Exercise
Only lines holding the word "opener" are needed; copy each of them from the material.

++++ Material to process

Lemma le_trans (a b c : string) : le lt a b -> le lt b c -> le lt a c.
Proof.
  intros [Hab|<-] [Hbc|<-]; unfold le; auto.
  left. now transitivity b.
Qed.

Lemma le_antisym (a b : string) : le lt a b -> le lt b a -> a = b.
Proof.
  intros [Hab|E] [Hba|E']; auto.
  exfalso. apply (irreflexivity (R := lt) (x := a)). now transitivity b.
Qed.

Lemma sortedBy_strongly (xs : list A) :
  sortedBy lt keyOf xs -> StronglySorted byKey xs.
Proof.
  apply Sorted_StronglySorted. intros a b c. apply le_trans.
Qed.

(** In sorted rows a key that differs from the next key does not return. *)
Lemma sorted_key_fresh (x y : A) (r : list A) :
  StronglySorted byKey (x :: y :: r) ->
  keyOf y <> keyOf x ->
  ~ In (keyOf x) (map keyOf (y :: r)).
Proof.
  intros Hs Hne Hin. apply in_map_iff in Hin. destruct Hin as (z & Ez & Hz).
  apply StronglySorted_inv in Hs. destruct Hs as [Hs Hx].
  apply StronglySorted_inv in Hs. destruct Hs as [_ Hy].
  apply Forall_inv in Hx.
  destruct Hz as [<-|Hz]; [congruence|].
  rewrite Forall_forall in Hy. specialize (Hy z Hz). unfold byKey in *.
  rewrite Ez in Hy. apply Hne. now apply le_antisym.
Qed.

(** For sorted rows the runs are the rows of each distinct key. *)
Lemma runs_sorted (xs : list A) :
  StronglySorted byKey xs ->
  runs keyOf xs = map (fun k => withKey keyOf k xs) (distinct (map keyOf xs)).
Proof.
  induction xs as [|x [|y r] IH]; intros Hs.
  - reflexivity.
  - cbn. unfold withKey. cbn. now rewrite String.eqb_refl.
  - assert (Hs' := Hs). apply StronglySorted_inv in Hs'. destruct Hs' as [Hr _].
    specialize (IH Hr). rewrite runs_step.
    destruct (runs_cons_inv keyOf y r) as (g & gs & E). rewrite E.
    assert (IH' : (y :: g) :: gs =
                  withKey keyOf (keyOf y) (y :: r) ::
                  map (fun k => withKey keyOf k (y :: r))
                      (remove string_dec (keyOf y) (distinct (map keyOf r))))
      by (rewrite <- E; exact IH).
    pose proof (f_equal (@hd _ []) IH') as Eg.
    pose proof (f_equal (@tl _) IH') as Egs.
    cbn [hd tl] in Eg, Egs. clear IH IH'.
    change (map keyOf (x :: y :: r)) with (keyOf x :: keyOf y :: map keyOf r).
    destruct (String.eqb (keyOf y) (keyOf x)) eqn:Eyx.
    + apply String.eqb_eq in Eyx. rewrite <- Eyx, distinct_repeat.
      cbn [distinct map]. f_equal.
      * rewrite withKey_same by congruence. now rewrite <- Eg.
      * rewrite Egs. apply map_ext_in. intros k Hk.
        apply in_remove in Hk. symmetry. apply withKey_other.
        rewrite <- Eyx. intros Ek. now apply (proj2 Hk).
    + apply String.eqb_neq in Eyx.
      assert (Hfresh := sorted_key_fresh Hs Eyx).
      rewrite distinct_fresh by exact Hfresh.
      change (map keyOf (y :: r)) with (keyOf y :: map keyOf r) in Hfresh |- *.
      cbn [distinct map]. f_equal.
      * rewrite withKey_same by reflexivity.
        now rewrite withKey_absent by exact Hfresh.
      * f_equal.
        -- rewrite withKey_other by (intros Ek; now apply Eyx).
           exact Eg.
        -- rewrite Egs. apply map_ext_in. intros k Hk.
           apply in_remove in Hk. destruct Hk as [Hk Hne].
           apply (proj1 (distinct_In _ _)) in Hk.
           symmetry. apply withKey_other. intros Ek. apply Hfresh.
           rewrite Ek. now right.
Qed.

Lemma StronglySorted_remove (R : string -> string -> Prop)
      (k : string) (ks : list string) :
  StronglySorted R ks -> StronglySorted R (remove string_dec k ks).
Proof.
  induction 1 as [|a l Hl IH Ha]; cbn; [constructor|].
  destruct (string_dec k a); [exact IH|]. constructor; [exact IH|].
  rewrite Forall_forall in *. intros b Hb. apply in_remove in Hb.
  apply Ha. tauto.
Qed.

(** The distinct keys of sorted rows ascend strictly. *)
Lemma distinct_ascending (xs : list A) :
  StronglySorted byKey xs ->
  StronglySorted lt (distinct (map keyOf xs)).
Proof.
  induction 1 as [|x l Hl IH Hx]; cbn; constructor.
  - now apply StronglySorted_remove.
  - rewrite Forall_forall in *. intros k Hk. apply in_remove in Hk.
    destruct Hk as [Hk Hne]. apply (proj1 (distinct_In _ _)) in Hk.
    apply in_map_iff in Hk.
    destruct Hk as (z & Ez & Hz). specialize (Hx z Hz). unfold byKey in Hx.
    rewrite Ez in Hx. destruct Hx as [Hlt|E]; [exact Hlt|congruence].
Qed.

End SortedFacts.

(** ** The byte-wise order is a strict order *)

Lemma lexLt_irrefl (a : string) : ~ lexLt a a.
Proof.
  unfold lexLt. induction a as [|c a IH]; cbn; [discriminate|].
  unfold Ascii.compare. now rewrite N.compare_refl.
Qed.

Lemma lexLt_trans (a b c : string) : lexLt a b -> lexLt b c -> lexLt a c.
Proof.
  unfold lexLt. revert b c.
  induction a as [|x a IH]; intros [|y b] [|z c]; cbn; try discriminate; auto.
  unfold Ascii.compare.
  destruct (N.compare_spec (N_of_ascii x) (N_of_ascii y)) as [E1|L1|G1];
    try discriminate;
    destruct (N.compare_spec (N_of_ascii y) (N_of_ascii z)) as [E2|L2|G2];
    try discriminate;
    destruct (N.compare_spec (N_of_ascii x) (N_of_ascii z)) as [E3|L3|G3];
    try lia; auto.
  apply IH.
Qed.

Lemma lexLt_strict : StrictOrder lexLt.
Proof.
  split.
  - intros a. apply lexLt_irrefl.
  - intros a b c. apply lexLt_trans.
Qed.

(** ** A sorted loop pushes one block per distinct key *)

Lemma Sorted_map (A B : Type) (R : A -> A -> Prop) (R' : B -> B -> Prop)
      (f : A -> B) (xs : list A) :
  (forall a b, R a b -> R' (f a) (f b)) ->
  Sorted R xs -> Sorted R' (map f xs).
Proof.
  intros HR. induction 1 as [|x l Hl IH Hx]; cbn; constructor; [exact IH|].
  destruct Hx; cbn; constructor. now apply HR.
Qed.

Section SortedLoop.

Variable lt : string -> string -> Prop.
Hypothesis lt_strict : StrictOrder lt.

Variable A : Type.
Variable keyOf : A -> string.
Variables (opener member : A -> string) (closer : string).
Variable header : string -> string.

Lemma blockOf_withKey (xs : list A) (k : string) :
  (forall x, In x xs -> opener x = header (keyOf x)) ->
  In k (map keyOf xs) ->
  blockOf opener member closer (withKey keyOf k xs) =
  header k :: map member (withKey keyOf k xs) ++ [closer].
Proof.
  intros Hopen Hk. apply in_map_iff in Hk. destruct Hk as (z & Ez & Hz).
  assert (Hin : In z (withKey keyOf k xs)) by now apply withKey_In.
  destruct (withKey keyOf k xs) as [|h t] eqn:E; [destruct Hin|].
  assert (Hh : In h (withKey keyOf k xs)) by (rewrite E; now left).
  apply withKey_In in Hh. destruct Hh as [Hh Ek].
  cbn [blockOf]. now rewrite (Hopen h Hh), Ek.
Qed.

Lemma forEach_sorted (xs : list A) (lines : list string) :
  sortedBy lt keyOf xs ->
  (forall x, In x xs -> opener x = header (keyOf x)) ->
  forEach (blockCallback keyOf opener member closer xs) xs lines =
  lines ++
  List.concat (map (fun k => header k :: map member (withKey keyOf k xs) ++ [closer])
                   (distinct (map keyOf xs))).
Proof.
  intros Hs Hopen. rewrite forEach_runs. f_equal.
  rewrite (runs_sorted lt_strict keyOf (sortedBy_strongly lt_strict Hs)).
  rewrite flat_map_concat_map, map_map. f_equal.
  apply map_ext_in. intros k Hk. apply blockOf_withKey; [exact Hopen|].
  now apply distinct_In.
Qed.

End SortedLoop.

Lemma map_key_withName (rows : list EnumRow) :
  map key (map withName rows) = map typeKey rows.
Proof. rewrite map_map. now apply map_ext. Qed.

Lemma withKey_withName (k : string) (rows : list EnumRow) :
  withKey key k (map withName rows) = map withName (withKey typeKey k rows).
Proof.
  unfold withKey. induction rows as [|r rows IH]; [reflexivity|]. cbn.
  destruct (String.eqb (typeKey r) k); cbn; now rewrite IH.
Qed.

Lemma sanitize_get (v : string) (n : nat) :
  String.get n (sanitize v) =
  option_map (fun c => if isDotOrDash c then "_"%char else c) (String.get n v).
Proof.
  revert n. induction v as [|c v IH]; intros n; [reflexivity|].
  destruct n as [|n]; cbn; [reflexivity|]. apply IH.
Qed.

Lemma isDotOrDash_true (c : ascii) :
  isDotOrDash c = true <-> c = "."%char \/ c = "-"%char.
Proof.
  unfold isDotOrDash. rewrite orb_true_iff, !Ascii.eqb_eq. reflexivity.
Qed.

Lemma isDotOrDash_false (c : ascii) :
  isDotOrDash c = false <-> c <> "."%char /\ c <> "-"%char.
Proof.
  unfold isDotOrDash. rewrite orb_false_iff, !Ascii.eqb_neq. reflexivity.
Qed.

Lemma sanitize_length (v : string) :
  String.length (sanitize v) = String.length v.
Proof.
  induction v as [|c v IH]; [reflexivity|]. unfold sanitize in *. cbn.
  now rewrite IH.
Qed.

(** A dot and a dash give way to an underscore. *)
Lemma sanitize_replaced (v : string) (n : nat) (c : ascii) :
  String.get n v = Some c -> c = "."%char \/ c = "-"%char ->
  String.get n (sanitize v) = Some "_"%char.
Proof.
  intros Hget Hc. apply isDotOrDash_true in Hc.
  rewrite sanitize_get, Hget. cbn. now rewrite Hc.
Qed.

(** Every other character stays. *)
Lemma sanitize_kept (v : string) (n : nat) (c : ascii) :
  String.get n v = Some c -> c <> "."%char -> c <> "-"%char ->
  String.get n (sanitize v) = Some c.
Proof.
  intros Hget H1 H2. assert (Hc : isDotOrDash c = false)
    by now apply isDotOrDash_false.
  rewrite sanitize_get, Hget. cbn. now rewrite Hc.
Qed.

Lemma enumLines_runs (rows : list EnumRow) :
  enumLines rows =
  flat_map (blockOf enumOpen enumMember enumClose) (runs key (map withName rows)).
Proof.
  unfold enumLines.
  change (enumCallback (map withName rows)) with
    (blockCallback key enumOpen enumMember enumClose (map withName rows)).
  now rewrite forEach_runs.
Qed.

++++++++

Solved problem
Variables (opener member : A -> string) (closer : string).
  (forall x, In x xs -> opener x = header (keyOf x)) ->
  blockOf opener member closer (withKey keyOf k xs) =
  (forall x, In x xs -> opener x = header (keyOf x)) ->
  forEach (blockCallback keyOf opener member closer xs) xs lines =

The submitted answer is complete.